Q | Why do these performances? Is it for the benefit of the audience or for you?

A | I think it has to be both. There has to be some emotional fracking. In some ways, there is a restlessness inside me and it is soothed by talking about things and sharing. You get a feeling of community.

It’s all part of the mission concept of life. Whether you’re religious or not religious, it doesn’t make any difference. It’s all about service to others. It’s the only thing that I find to be soothing for the soul. Nothing else.

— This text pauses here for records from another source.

(* ===== verification/EventQueue.v ===== *)
(** * Events and the contract of an event queue (common/scheduler.h)

    Events live in a region of the free store shared by the scheduler, its
    queue and the handlers.  [EventQueue] is the interface of the pure
    virtual functions of [Scheduler]; [EventQueueLaws] is what the scheduler
    relies on: the queue holds a list of events ordered by time, first come
    first served among equal times. *)

From stdpp Require Import base numbers list gmap sorting.
From Stdlib Require Import ZArith Lia.
From S2P Require Import Prelude Store Float64.

Local Open Scope Z_scope.

(** [class Event]; a handler is identified by its address. *)
Record event := Event {
  ev_next : option positive;
  ev_prev : option positive;
  handler_ : option positive;
  time_ : f64;
  uid_ : Z;           (** scheduler_uid_t, 64 bits *)
}.

Abbreviation events := (gmap positive event).

(** [Event () : time_(0), uid_(0)]; the pointers are null in the model. *)
Definition new_event : event := Event None None None f0 0.

Definition set_next p (e : event) := Event p (ev_prev e) (handler_ e) (time_ e) (uid_ e).
Definition set_prev p (e : event) := Event (ev_next e) p (handler_ e) (time_ e) (uid_ e).
Definition set_uid u (e : event) := Event (ev_next e) (ev_prev e) (handler_ e) (time_ e) u.
(** The three assignments of [Scheduler::schedule]. *)
Definition set_schedule u h t (e : event) := Event (ev_next e) (ev_prev e) h t u.

(** What a queue may not change in an event. *)
Definition ev_data (e : event) : option positive * f64 * Z := (handler_ e, time_ e, uid_ e).

(** The time and the number of the event at [e]. *)
Definition tm (st : events) (e : positive) : f64 :=
  match st !! e with Some v => time_ v | None => f0 end.
Definition unum (st : events) (e : positive) : Z :=
  match st !! e with Some v => uid_ v | None => 0 end.

(** Events whose data are the same: only links, and what a queue keeps in
    them, differ. *)
Definition same_data (st st' : events) : Prop := forall k, ev_data <$> st' !! k = ev_data <$> st !! k.

Lemma data_tm (st st' : events) k :
  ev_data <$> st' !! k = ev_data <$> st !! k -> tm st' k = tm st k.
Proof.
  unfold tm. intros Hd. destruct (st' !! k) as [v'|], (st !! k) as [v|]; try done.
  by injection Hd.
Qed.

Lemma same_data_refl st : same_data st st.
Proof. done. Qed.

Lemma same_data_trans st1 st2 st3 : same_data st1 st2 -> same_data st2 st3 -> same_data st1 st3.
Proof. intros H1 H2 k. by rewrite H2. Qed.

Lemma same_data_tm st st' k : same_data st st' -> tm st' k = tm st k.
Proof. intros H. apply data_tm, H. Qed.

(** ** The interface *)

Class EventQueue (Q : Type) := {
  empty_queue : Q;
  eq_insert : nat -> positive -> events -> Q -> result (events * Q);
  eq_cancel : nat -> positive -> events -> Q -> result (events * Q);
  eq_deque : nat -> events -> Q -> result (option positive * events * Q);
  eq_lookup : nat -> Z -> events -> Q -> result (option positive * Q);
  eq_head : events -> Q -> result (option positive * Q);
}.

(** ** Ordered insertion *)

(** Before the first strictly later event. *)
Fixpoint ord_insert (t : positive -> f64) (e : positive) (es : list positive) : list positive :=
  match es with
  | [] => [e]
  | x :: es' => if flt (t e) (t x) then e :: es else x :: ord_insert t e es'
  end.

Definition not_later (t : positive -> f64) (a b : positive) : Prop := fle (t a) (t b) = true.

(** Sorted by time. *)
Definition in_order (t : positive -> f64) (es : list positive) : Prop :=
  StronglySorted (not_later t) es.

(** Events of equal times are in the order of their numbers. *)
Definition in_turn (t : positive -> f64) (u : positive -> Z) (es : list positive) : Prop :=
  StronglySorted (fun a b => feq (t a) (t b) = true -> u a < u b) es.

Definition remove_ev (e : positive) (es : list positive) : list positive :=
  filter (fun x => x <> e) es.

Section order.
Context (t : positive -> f64).
Implicit Types (e x : positive) (es : list positive).

Lemma ord_insert_split e es :
  exists pre post, es = pre ++ post /\ ord_insert t e es = pre ++ e :: post /\
    Forall (fun x => flt (t e) (t x) = false) pre /\
    (match post with [] => True | x :: _ => flt (t e) (t x) = true end).
Proof.
  induction es as [|x es IH]; simpl.
  - by exists [], [].
  - destruct (flt (t e) (t x)) eqn:E.
    + by exists [], (x :: es).
    + destruct IH as (pre & post & -> & -> & HF & Hp). exists (x :: pre), post.
      split_and!; try done. by constructor.
Qed.

Lemma ord_insert_perm e es : ord_insert t e es ≡ₚ e :: es.
Proof.
  destruct (ord_insert_split e es) as (pre & post & -> & -> & _).
  by rewrite Permutation_middle.
Qed.

Lemma elem_of_ord_insert e x es : x ∈ ord_insert t e es <-> x = e \/ x ∈ es.
Proof. by rewrite ord_insert_perm, elem_of_cons. Qed.

Lemma length_ord_insert e es : length (ord_insert t e es) = S (length es).
Proof. by rewrite ord_insert_perm. Qed.

Lemma ord_insert_in_order e es :
  is_nan (t e) = false -> Forall (fun x => is_nan (t x) = false) es ->
  in_order t es -> in_order t (ord_insert t e es).
Proof.
  intros He Hes. induction 1 as [|x es Hs IH Hx]; simpl.
  - by repeat constructor.
  - apply Forall_cons in Hes as [Hnx Hes].
    destruct (flt (t e) (t x)) eqn:E.
    + constructor; [by constructor|]. constructor; [by apply flt_le|].
      eapply Forall_impl; [exact Hx|]. intros y Hy. unfold not_later in *.
      by apply flt_le, flt_le_trans with (t x).
    + constructor; [by apply IH|]. apply Forall_forall. intros y Hy.
      apply elem_of_ord_insert in Hy as [->|Hy].
      * by apply flt_false_le.
      * rewrite Forall_forall in Hx. by apply Hx.
Qed.

Lemma ord_insert_ext t' e es :
  t e = t' e -> Forall (fun x => t x = t' x) es -> ord_insert t e es = ord_insert t' e es.
Proof.
  intros He. induction 1 as [|x es Hx Hes IH]; simpl; [done|]. by rewrite He, Hx, IH.
Qed.

Lemma in_order_ext t' es :
  Forall (fun x => t x = t' x) es -> in_order t es -> in_order t' es.
Proof.
  intros HF Hs. induction Hs as [|x es Hs IH Hx]; [constructor|].
  apply Forall_cons in HF as [Hxt HF]. constructor; [by apply IH|].
  rewrite Forall_forall in Hx, HF |- *. intros y Hy. unfold not_later.
  rewrite <- Hxt, <- HF by done. by apply Hx.
Qed.

Lemma in_turn_ext u t' u' es :
  Forall (fun x => t x = t' x /\ u x = u' x) es -> in_turn t u es -> in_turn t' u' es.
Proof.
  intros HF Hs. induction Hs as [|x es Hs IH Hx]; [constructor|].
  apply Forall_cons in HF as [[Hxt Hxu] HF]. constructor; [by apply IH|].
  rewrite Forall_forall in Hx, HF |- *. intros y Hy. destruct (HF y Hy) as [<- <-].
  rewrite <- Hxt, <- Hxu. by apply Hx.
Qed.

(** The newest event is inserted in its turn. *)
Lemma in_turn_ord_insert u e es :
  in_order t es -> in_turn t u es -> is_nan (t e) = false ->
  Forall (fun x => is_nan (t x) = false) es ->
  Forall (fun x => feq (t x) (t e) = true -> u x < u e) es -> in_turn t u (ord_insert t e es).
Proof.
  intros Ho Hs He. induction Hs as [|x es Hs IH Hx]; intros Hn Hu; simpl.
  - by repeat constructor.
  - apply Forall_cons in Hu as [Hux Hu]. apply Forall_cons in Hn as [Hnx Hn].
    apply StronglySorted_inv in Ho as [Ho Hox].
    destruct (flt (t e) (t x)) eqn:E; constructor.
    + by constructor.
    + constructor; [by rewrite (flt_not_eq _ _ E)|]. rewrite Forall_forall in Hox |- *. intros y Hy.
      rewrite (flt_not_eq (t e) (t y)); [done|]. eapply flt_le_trans; [exact E|by apply Hox].
    + by apply IH.
    + apply Forall_forall. intros y Hy. apply elem_of_ord_insert in Hy as [->|Hy]; [done|].
      rewrite Forall_forall in Hx. by apply Hx.
Qed.

Lemma in_turn_remove u e es : in_turn t u es -> in_turn t u (remove_ev e es).
Proof.
  induction 1 as [|x es Hs IH Hx]; [constructor|]. unfold remove_ev in *.
  rewrite filter_cons. case_decide; [|done]. constructor; [done|].
  rewrite Forall_forall in Hx |- *. intros y [_ Hy]%list_elem_of_filter. by apply Hx.
Qed.

Lemma in_order_remove e es : in_order t es -> in_order t (remove_ev e es).
Proof.
  induction 1 as [|x es Hs IH Hx]; [constructor|]. unfold remove_ev in *.
  rewrite filter_cons. case_decide; [|done]. constructor; [done|].
  rewrite Forall_forall in Hx |- *. intros y [_ Hy]%list_elem_of_filter. by apply Hx.
Qed.
End order.

Lemma elem_of_remove_ev e x es : x ∈ remove_ev e es <-> x <> e /\ x ∈ es.
Proof. unfold remove_ev. by rewrite list_elem_of_filter. Qed.

Lemma NoDup_remove_ev e es : NoDup es -> NoDup (remove_ev e es).
Proof. apply NoDup_filter. Qed.

Lemma remove_ev_notin e es : e ∉ es -> remove_ev e es = es.
Proof.
  unfold remove_ev. induction es as [|x es IH]; [done|]. intros Hn. rewrite filter_cons_True.
  - f_equal. set_solver.
  - set_solver.
Qed.

Lemma length_remove_ev e es : (length (remove_ev e es) <= length es)%nat.
Proof. unfold remove_ev. apply length_filter. Qed.

Lemma remove_ev_middle e es1 es2 :
  NoDup (es1 ++ e :: es2) -> remove_ev e (es1 ++ e :: es2) = es1 ++ es2.
Proof.
  intros Hnd. destruct (elem_of_split_NoDup _ _ _ _ Hnd eq_refl) as [H1 H2].
  unfold remove_ev. rewrite filter_app, filter_cons_False by naive_solver.
  fold (remove_ev e es1). fold (remove_ev e es2). by rewrite !remove_ev_notin.
Qed.

(** [a] is served before [b]. *)
Definition before (a b : positive) (es : list positive) : Prop :=
  exists l1 l2 l3, es = l1 ++ a :: l2 ++ b :: l3.

(** The new event goes after every event that is not later, the ones of the
    same time included, and before the later ones. *)
Lemma ord_insert_before t e x es :
  in_order t es -> is_nan (t e) = false -> is_nan (t x) = false -> x ∈ es ->
  if flt (t e) (t x) then before e x (ord_insert t e es) else before x e (ord_insert t e es).
Proof.
  intros Hs He Hx Hin. destruct (ord_insert_split t e es) as (pre & post & -> & -> & HF & Hp).
  apply elem_of_app in Hin as [Hin|Hin].
  - rewrite Forall_forall in HF. rewrite HF by done.
    apply list_elem_of_split in Hin as (l1 & l2 & ->).
    exists l1, l2, post. by rewrite <- (assoc_L (++)).
  - assert (flt (t e) (t x) = true) as ->.
    { destruct post as [|y post]; [set_solver|]. apply elem_of_cons in Hin as [->|Hin]; [done|].
      apply StronglySorted_app in Hs as (_ & _ & Hs). apply StronglySorted_inv in Hs as [_ HF'].
      rewrite Forall_forall in HF'. specialize (HF' x Hin). unfold not_later in HF'.
      by apply flt_le_trans with (t y). }
    apply list_elem_of_split in Hin as (l1 & l2 & ->). by exists pre, l1, l2.
Qed.

(** ** The contract *)

(** [qrep st q es]: the queue [q] holds the events [es], next one first.
    [room q n]: [n] more insertions keep the order among equal times.
    [by_number]: the queue finds an event to cancel by its number, so the
    events of equal times must be numbered in the order they are served. *)
Class EventQueueLaws (Q : Type) `{EventQueue Q} := {
  qrep : events -> Q -> list positive -> Prop;
  room : Q -> nat -> Prop;
  by_number : Prop;

  qrep_NoDup st q es : qrep st q es -> NoDup es;
  qrep_frame st st' q es :
    qrep st q es -> (forall k, k ∈ es -> st' !! k = st !! k) -> qrep st' q es;
  qrep_empty st : qrep st empty_queue [];
  room_weaken q n : room q (S n) -> room q n;

  insert_law fuel st q es e ev n :
    qrep st q es -> room q (S n) -> st !! e = Some ev -> e ∉ es ->
    Forall (fun x => is_Some (st !! x) /\ is_nan (tm st x) = false) es ->
    is_nan (time_ ev) = false -> in_order (tm st) es -> (length es < fuel)%nat ->
    exists st' q', eq_insert fuel e st q = Ok (st', q') /\
      qrep st' q' (ord_insert (tm st) e es) /\ room q' n /\
      (forall k, ev_data <$> st' !! k = ev_data <$> st !! k);

  deque_law fuel st q es n :
    qrep st q es -> room q n -> (length es < fuel)%nat ->
    Forall (fun x => is_Some (st !! x) /\ is_nan (tm st x) = false) es ->
    exists st' q', eq_deque fuel st q = Ok (head es, st', q') /\ qrep st' q' (tail es) /\
      room q' n /\ (forall k, ev_data <$> st' !! k = ev_data <$> st !! k);

  cancel_law fuel st q es e ev n :
    qrep st q es -> room q n -> st !! e = Some ev -> e ∈ es -> 0 < uid_ ev ->
    Forall (fun x => is_Some (st !! x) /\ is_nan (tm st x) = false) es ->
    in_order (tm st) es -> (by_number -> in_turn (tm st) (unum st) es) ->
    (length es < fuel)%nat ->
    exists st' q', eq_cancel fuel e st q = Ok (st', q') /\ qrep st' q' (remove_ev e es) /\
      room q' n /\
      (forall k, k <> e -> ev_data <$> st' !! k = ev_data <$> st !! k) /\
      ev_data <$> st' !! e = Some (handler_ ev, time_ ev, - uid_ ev);

  cancel_idle_law fuel st q es e ev :
    qrep st q es -> st !! e = Some ev -> uid_ ev <= 0 -> eq_cancel fuel e st q = Ok (st, q);

  lookup_law fuel st q es u n :
    qrep st q es -> room q n -> (length es < fuel)%nat ->
    Forall (fun x => is_Some (st !! x) /\ is_nan (tm st x) = false) es ->
    exists r q', eq_lookup fuel u st q = Ok (r, q') /\ qrep st q' es /\ room q' n /\
      match r with
      | Some e => e ∈ es /\ uid_ <$> st !! e = Some u
      | None => Forall (fun x => uid_ <$> st !! x <> Some u) es
      end;

  head_law st q es n :
    qrep st q es -> room q n -> exists q', eq_head st q = Ok (head es, q') /\ qrep st q' es /\ room q' n;
}.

The only thing that brings any soothing—if you have a restless soul, at least—is when you get to do something for others and then think of another thing to do for others.

Q | At UC Berkeley, they have these blue placards in the parking lots given to Nobel laureates for reserved parking spaces.

A | I had a blue placard too.

Q | You did?

A | For the handicapped. While playing an intramural game, one of my students destroyed my right ankle, so I got the disabled person’s parking permit for six months. They would say, “You see, I got you a blue placard.” I wanted the other one!

Q | Do you feel like you might be getting the placard anytime soon?

A | I’ve met and I’ve worked with a lot of Nobel laureates, more than 50 at this time, in physics, in chemistry, in medicine. I have a lot of respect for everybody and these are great people that have received the Nobel prizes, but I’ve seen people get very sick when they start thinking about these sorts of things. I think it’s very unhealthy.

There’s only one thing to think about: The people who are waiting for the drug. The patients. If you start thinking about anything else, it’ll ruin your life. You get heartburn, ulcers. That is not something worth talking about, but sometimes people ask me the question—especially students—and I try to tell them, “Who cares?” If you start doing things for that, your life is going to be miserable whether you get it or not. If you build your life on the notion that you need to get an award, then you want some other award. It’s like one car, two cars, three cars, who cares? There’s only one thing: serve.

Q | You have a Downton Abbey tumbler on a shelf in your office. What’s the meaning behind it?

A | In Downton Abbey, there is one character I identify with very much. The gentleman’s name is Mr. Carson. He is the butler in this environment of great aristocracy and big castles, which is where we are at the Houston Methodist Research Institute. I know my job. I’m the butler. And I’m very happy to be the butler and a servant.